The work of a cheat would be deliberately leading with an arm in the manner of Diego Maradona against Peter Shilton, or surreptitiously using a hand to keep the ball in play prior to scoring, as Thierry Henry did against Ireland. Who regards Henry as a cheat now? Even Maradona is considered merely roguish. Suárez deserved the benefit of the doubt, though he is the last player to be afforded such a luxury. In his case the well of sympathy has run dry.

In some ways that is a pity, for since redeeming himself in many people's eyes with his comedy dive in front of David Moyes in the Merseyside derby in October, Suárez has largely kept his nose clean and demonstrated to non-believers just what a good player he is. Yes, he was probably in the wrong over Evra, though he has served his time for that. Yes, he is an irritating, interfering presence on the pitch who pushes referees and opponents to the limit but the game is crying out for characters and Suárez is one of the very few players who is so entertainingly watchable you could happily keep your eyes on him alone for the whole game. You would not quite say the same thing about Van Persie, for his is a more patient game based on making the right runs even when they do not come off and having the composure and poise to take advantage in an instant when they do. But what the two players have in common is the capacity to astonish.

In a week that saw Fifa's Ballon d'Or dream team drawn entirely from Spain (well, Barcelona and Real Madrid for the most part, plus Radamel Falcao of Atlético Madrid), English football should be glad of that. Think of England-based players good enough to break into that Fifa XI and Van Persie and Suárez are two of the first that come to mind, though the former has started to be regarded as a complete player only since his move to United in August, while the latter is still waiting for Champions League football at Liverpool.

"I don't think we fully appreciated everything Robin can do until he got here," Sir Alex Ferguson says. "I expected him to be an important signing for us, and he is proving to be just that, but you never know quite what you are going to get in a new player's first year.
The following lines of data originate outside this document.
(* ===== verification/ComposeConfinement.v ===== *)
(** * What the containers of a Compose project can be

    The model that a container is created from, from the project that Compose resolved and
    [accept_model] accepted: the fields Tako manages, and everything else as it was checked. *)

From S2P Require Import Prelude RustStr Net Codec JsonValue Enrollment StaticFiles ManagementPolicy Protocol.
From S2P Require Import ComposeModel ComposeValidation ComposePlan ComposePlanProps ComposeRollout ComposeRolloutProps.

(** ** Fields that Tako manages *)

Definition managed_keys : list string :=
  ["image"; "build"; "pull_policy"; "ports"; "networks"; "dns"; "depends_on"; "scale"; "deploy"; "labels"]%string.

Definition managed (k : str) : bool := one_of managed_keys k.

(** One definition is another with only managed fields changed. *)
Definition derived (d d' : Value) : Prop := forall k, managed k = false -> get d' k = get d k.

Lemma derived_refl d : derived d d.
Proof. done. Qed.
Lemma derived_trans a b c : derived a b -> derived b c -> derived a c.
Proof. intros Hab Hbc k Hk. by rewrite Hbc, Hab. Qed.

Lemma index_mut_spec v k f v' :
  index_mut v k f = Some v' ->
  exists w, f (at_key v k) = Some w /\ get v' k = Some w /\ forall k', k <> k' -> get v' k' = get v k'.
Proof.
  unfold index_mut, at_key. destruct v as [| | | | |m]; try done; cbn [get].
  - cbn [default]. destruct (f Null) as [w|]; [|done]. intros [= <-]. exists w. cbn [get]. split_and!; [done|apply lookup_singleton_eq|].
    intros k' Hk. by rewrite lookup_singleton_ne.
  - destruct (f (default Null (m !! k))) as [w|]; [|done]. intros [= <-]. exists w. cbn [get]. split_and!; [done|apply lookup_insert_eq|].
    intros k' Hk. by rewrite lookup_insert_ne.
Qed.

Lemma set_key_spec v k w v' : set_key v k w = Some v' -> get v' k = Some w /\ forall k', k <> k' -> get v' k' = get v k'.
Proof. intros (w' & [= <-] & Hg)%index_mut_spec. done. Qed.

Lemma one_of_elem keys k : one_of keys k = true <-> exists s, s ∈ keys /\ bs s = k.
Proof.
  unfold one_of. rewrite existsb_exists. setoid_rewrite list_elem_of_In. unfold str_eqb. by setoid_rewrite bool_decide_eq_true.
Qed.

(** Changing a managed field. *)
Lemma derived_insert (key : string) fields v :
  key ∈ managed_keys -> derived (Object fields) (Object (<[bs key := v]> fields)).
Proof.
  intros Hkey k Hk. cbn [get]. apply lookup_insert_ne. intros Heq. apply not_true_iff_false in Hk. apply Hk, one_of_elem. by exists key.
Qed.

Lemma derived_delete (key : string) fields : key ∈ managed_keys -> derived (Object fields) (Object (delete (bs key) fields)).
Proof.
  intros Hkey k Hk. cbn [get]. apply lookup_delete_ne. intros Heq. apply not_true_iff_false in Hk. apply Hk, one_of_elem. by exists key.
Qed.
What we are getting at the moment, the quality of the goal against West Ham, for instance, is just unbelievable."

Eyebrows were raised when United paid £24m for a player close to his 29th birthday, though, as Ferguson points out a little testily, City paid the same amount for Samir Nasri without getting quite the return. "We wanted him badly: the money didn't matter in the end," Ferguson says. Ask the United manager about Liverpool's star player and he is understandably less effusive, yet there is no doubt he has been impressed by Suárez. Anybody would be.

"I'll be interested to see where Brendan Rodgers plays him now he's got [Daniel] Sturridge," Ferguson says. "I heard a report he was thinking of using him wide right. I hope he does that against us, the further away from goal the better. Personally I'd like to see him at right-back."

Joking apart, while Van Persie appears to have arrived at his ultimate destination, Suárez, four years younger, may still have a move to make if Liverpool fail to reclaim Champions League status. Despite all his previous, there are plenty of clubs in that bracket willing to make him an offer. Kenny Dalglish, who knows how these things work, claims Liverpool would miss Suárez more than United would miss Van Persie. It is a moot point – United have become so reliant on Van Persie of late that Wayne Rooney's absence hardly gets a mention – though in the end an irrelevance.

Van Persie is not going to be going anywhere. Suárez may be. Enjoy the pair of them on the same pitch while you can.